3.4.8Problems
3.23 Try to establish the relationship that twice around the thumb is once around the wrist. Measure some volunteers’ thumbs and wrists and fit a regression line. What should the slope be? While you are at it, try to find relationships between the thumb and neck size, or thumb and waist. What do you think: Did Gulliver’s shirt fit well?
3.24 The data set fat (UsingR) contains ten body circumference measurements. Fit a linear model modeling the circumference of the abdomen by the circumference of the wrist. A 17-cm wrist size has what predicted abdomen size?
3.25 The data set wtloss (MASS) contains measurements of a patient’s weight in kilograms during a weight-rehabilitation program. Make a scatterplot showing how the variable Weight decays as a function of Days.
1. What is the Pearson correlation coefficient of the two variables?
2. Does the data appear appropriate for a linear model? (A linear model says that for two comparable time periods the same amount of weight is expected to be lost.)
3. Fit a linear model. Store the results in res. Add the regression line to your scatterplot. Does the regression line fit the data well?
4. Make a plot of the residuals, residuals (res), against the Days variable. Comment on the shape of the points.
3.26 The data frame x77 contains data from each of the fifty United States. First coerce the state. x77 variable into a data frame with
> x77 = data.frame(state.x77)
1. The model of illiteracy rate (Illiteracy) modeled by high school graduation rate HS. Grad.
2. The model of life expectancy (Life. Exp) modeled by (Murder()) the murder rate. 3. The model of income (Income) modeled by the illiteracy rate (Illiteracy).
Write a sentence or two describing any relationship. In particular, do you find it as expected or is it surprising?
3.27 The data set batting (UsingR) contains baseball statistics for the year 2002. Fit a linear model to runs batted in (RBI) modeled by number of home runs (HR). Make a scatterplot and add a regression line. In 2002, Mike Piazza had 33 home runs and 98 runs batted in. What is his predicted number of RBIs based on his number of home runs? What is his residual?

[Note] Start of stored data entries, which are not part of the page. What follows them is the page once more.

Lemma mode_exec_system i raw : frames same_mode (exec_system (B:=B) (E:=E) i raw).
Proof.
  unfold exec_system, exec_msr_imm, exec_mrs_sys, exec_msr_sys, exec_sys, some, advance, deny, undefined, sysreg_trap, deliver_fault, sync.
  mode_prog.
  - intros [[c m] e]. unfold bus_call_at. by destruct (bus_at _ _ _ _ _).
  - intros [[c m] e]. by destruct (sysreg_read c reg e).
  - intros [[c m] e]. destruct (sysreg_write reg _ c (sm_bus m) e) as [[r b] e'] eqn:Ew. unfold sysreg_write in Ew. injection Ew as Er _ _.
    destruct r as [c'|p]; [|reflexivity]. exact (mode_sysreg_set _ _ _ _ Er).
Qed.

Lemma mode_step_mem : frames same_mode (step_mem (B:=B) (E:=E)).
Proof.
  unfold step_mem, step_insn. apply frames_bind; [apply _|apply frames_gets; apply _|intros pc].
  apply frames_bind; [apply _| |intros [raw|]].
  { apply mode_run. intros [c m]. unfold mem_call. cbn [fst snd]. by destruct (mem_fetch pc m) as [[w|f] m']. }
  2: { apply frames_bind; [apply _|intros [[? ?] ?]; reflexivity|intros f; apply mode_deliver_fault]. }
  apply frames_bind; [apply _|apply frames_gets; apply _|intros []; [apply mode_sync|]]. cbv zeta.
  apply frames_bind; [apply _|apply mode_exec_system|intros [ev|]]; [apply frames_ret; apply _|].
  apply frames_bind; [apply _|apply mode_run, execute_keeps_sys|intros [t|[x|what]]].
  - apply frames_bind; [apply _|apply mode_sset; reflexivity|intros _]. destruct (decode raw); unfold sync; mode_prog.
  - unfold deliver_exception, undefined, deliver_fault, sync. mode_prog.
  - apply frames_throw; apply _.
Qed.

(** C1: one step of system mode, from a well-formed CPU in system mode over a bus
    and a platform that keep their laws, always ends with an event: the
    assertion on the mode holds, and neither the [unreachable!] arms of the
    interpreter, of the system registers and of the delivery of exceptions nor a
    debug register out of range is reached. The CPU stays in system mode and
    well formed, EL0 stays on its own stack pointer, and the bus keeps its
    invariant. The AdvSIMD and floating-point data-processing executors are a
    parameter, assumed to return and to keep the CPU well formed on what their
    decoders yield ([simd_decoders_ok], [SimdExecLaws]). *)
Theorem step_system_keeps_wf c bus env :
  simd_decoders_ok -> sys_mode (cpu_sys c) = System -> cpu_wf c -> pstate_ok (cpu_sys c) -> bus_ok bus ->
  exists ev c' bus' env',
    step_system (c, bus, env) = (Ok ev, (c', bus', env')) /\
    sys_mode (cpu_sys c') = System /\ cpu_wf c' /\ pstate_ok (cpu_sys c') /\ bus_ok bus'.
Proof.
  intros Hsd Hmode Hc Hp Hb. unfold step_system. rewrite bool_decide_eq_true_2 by done. cbn [negb].
  pose proof (mode_take_interrupt (c, sysmem_new bus (translation_regs c) (sys_el (cpu_sys c)), env)) as Hm1.
  pose proof (calm_run any take_interrupt c bus env calm_take_interrupt Hc Hp Hb) as Hrun1.
  destruct (take_interrupt _) as [[o|p] [[c1 m1] e1]]; [|done]. destruct Hrun1 as (Hc1 & Hp1 & Hb1 & _). unfold same_mode in Hm1. cbn [fst snd] in Hm1.
  destruct o as [ev|]; [exists ev, c1, (sm_bus m1), e1; split_and!; (done || congruence)|].
  set (m := if negb _ then _ else _).
  assert (calm any m) as Hm.
  { unfold m. destruct (negb _); [|by apply calm_step_mem].
    apply calm_sync; [literal|apply (wf_pc _ Hc1)|apply (wf_pc _ Hc1)]. }
  assert (frames same_mode m) as Hmode2 by (unfold m; destruct (negb _); [apply mode_sync|apply mode_step_mem]).
  specialize (Hmode2 (c1, sysmem_new (sm_bus m1) (translation_regs c1) (sys_el (cpu_sys c1)), e1)).
  pose proof (calm_run any m c1 (sm_bus m1) e1 Hm Hc1 Hp1 Hb1) as Hrun2.
  destruct (m _) as [[ev|p] [[c2 m2] e2]]; [|done]. destruct Hrun2 as (Hc2 & Hp2 & Hb2 & _).
  unfold same_mode in Hmode2. cbn [fst snd] in Hmode2. exists ev, c2, (sm_bus m2), e2. split_and!; (done || congruence).
Qed.
End calm.
(** The same call: EL1 is entered at the vector for a lower level. *)
Lemma el0_isolation_witness :
  let c := el0_cpu <| cpu_pc := 4 |> in
  exists c' bus' env', step_system (c, ram, false) = (Ok (EvException Sync 0x56000000 0), (c', bus', env')) /\
    el0_outcome c false c' env' /\ sys_el (cpu_sys c') = 1.
Proof.
  intros c. destruct (step_system (c, ram, false)) as [r [[c' bus'] env']] eqn:Hs.
  pose proof Hs as Hr. vm_compute in Hr. injection Hr as Er Ec Eb Ee.
  assert (r = Ok (EvException Sync 0x56000000 0)) as -> by (rewrite <- Er; reflexivity).
  exists c', bus', env'. split; [reflexivity|]. split.
  - apply (el0_isolation c ram false (EvException Sync 0x56000000 0) c' bus' env'); [reflexivity|exact Hs].
  - rewrite <- Ec. reflexivity.
Defined.

Definition ram_mem : SysMem Ram := sysmem_new ram (translation_regs el0_cpu) 0.

Lemma ram_mem_ok : sm_ok ram_mem.
Proof. split; [exact ram_ok|exact I]. Qed.

(** The word at 4, by both paths. *)
Lemma fetch_fast_path_witness :
  sm_fetch 4 ram_mem = fetch_generic 4 ram_mem /\ (sm_fetch 4 ram_mem).1 = Ok 0xd4000001.
Proof.
  split; [|vm_compute; reflexivity].
  apply (fetch_fast_path 4 ram_mem ram_mem_ok); [literal|reflexivity].
Defined.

3.28 In the American culture, it is not considered unusual or inappropriate for a man to date a younger woman. But it is viewed as inappropriate for a man to date a much younger woman. Just what is too young? Some say anything less than half the man’s age plus seven. This is tested with a survey of ten people, each indicating what the cutoff is for various ages. The results are in the data set too.young (UsingR). Fit the regression model and compare it with the rule of thumb by also plotting the line y=7+(1/2)x. How do they compare?
3.29 The data set diamond (UsingR) contains data about the price of 48 diamond rings. The variable price records the price in Singapore dollars and the variable carat records the size of the diamond. Make a scatterplot of carat versus price. Use pch=5 to plot with diamonds. Add the regression line and predict the amount a one-third carat diamond ring would cost.
3.30 The data set Animals (MASS) contains the body weight and brain weight of several different animals. A simple scatterplot will not suggest the true relationship, but a log-transform of both variables will. Do this transform and then find the slope of the regression line.
Compare this slope to that found from a robust regression model using lqs( ). Comment on any differences.
3.31 To gain an understanding of the variability present in a measurement, a researcher may repeat or replicate a measurement several times. The data set breakdown (UsingR) includes measurements in minutes of the time it takes an insulating fluid to break down as a function of an applied voltage. The relationship calls for a log-transform. Plot the voltage against the logarithm of time. Find the coefficients for simple linear regression and discuss the amount of variance for each level of the voltage.
3.32 The motors (MASS) data set contains measurements on how long, in hours, it takes a motor to fail. For a range of temperatures, in degrees Celsius, a number of motors were run in an accelerated manner until they failed, or until time was cut off. (When time is cut off the data is said to have been censored.) The data shows a relationship between increased temperature and shortened life span.
The commands
> data(motors, package="MASS")
produce a scatterplot of the variable time modeled by temp. The pch=cens argument marks points that were censored with a square; otherwise a circle is used. Make the scatterplot and answer the following:
1. How many different temperatures were used in the experiment?
2. Does the data look to be a candidate for a linear model? (You might want to consider why the data point (150,8000) is marked with a square.)
3. Fit a linear model. What are the coefficients?
4. Use the linear model to make a prediction for the accelerated lifetime of a motor run at a temperature of 210°C.
3.33 The data set mw.ages (UsingR) contains census 2000 data on the age distribution of residents of Maplewood, New Jersey. The data is broken down by male and female.
Attach the data set and make a plot of the Male and Female variables added together. Connect the dots using the argument type="l". For example, with the command plot(1:103,Male + Female,type="l").
Next, layer on top two trend lines, one for male and one for female, using the supsmu() function. What age group is missing from this town?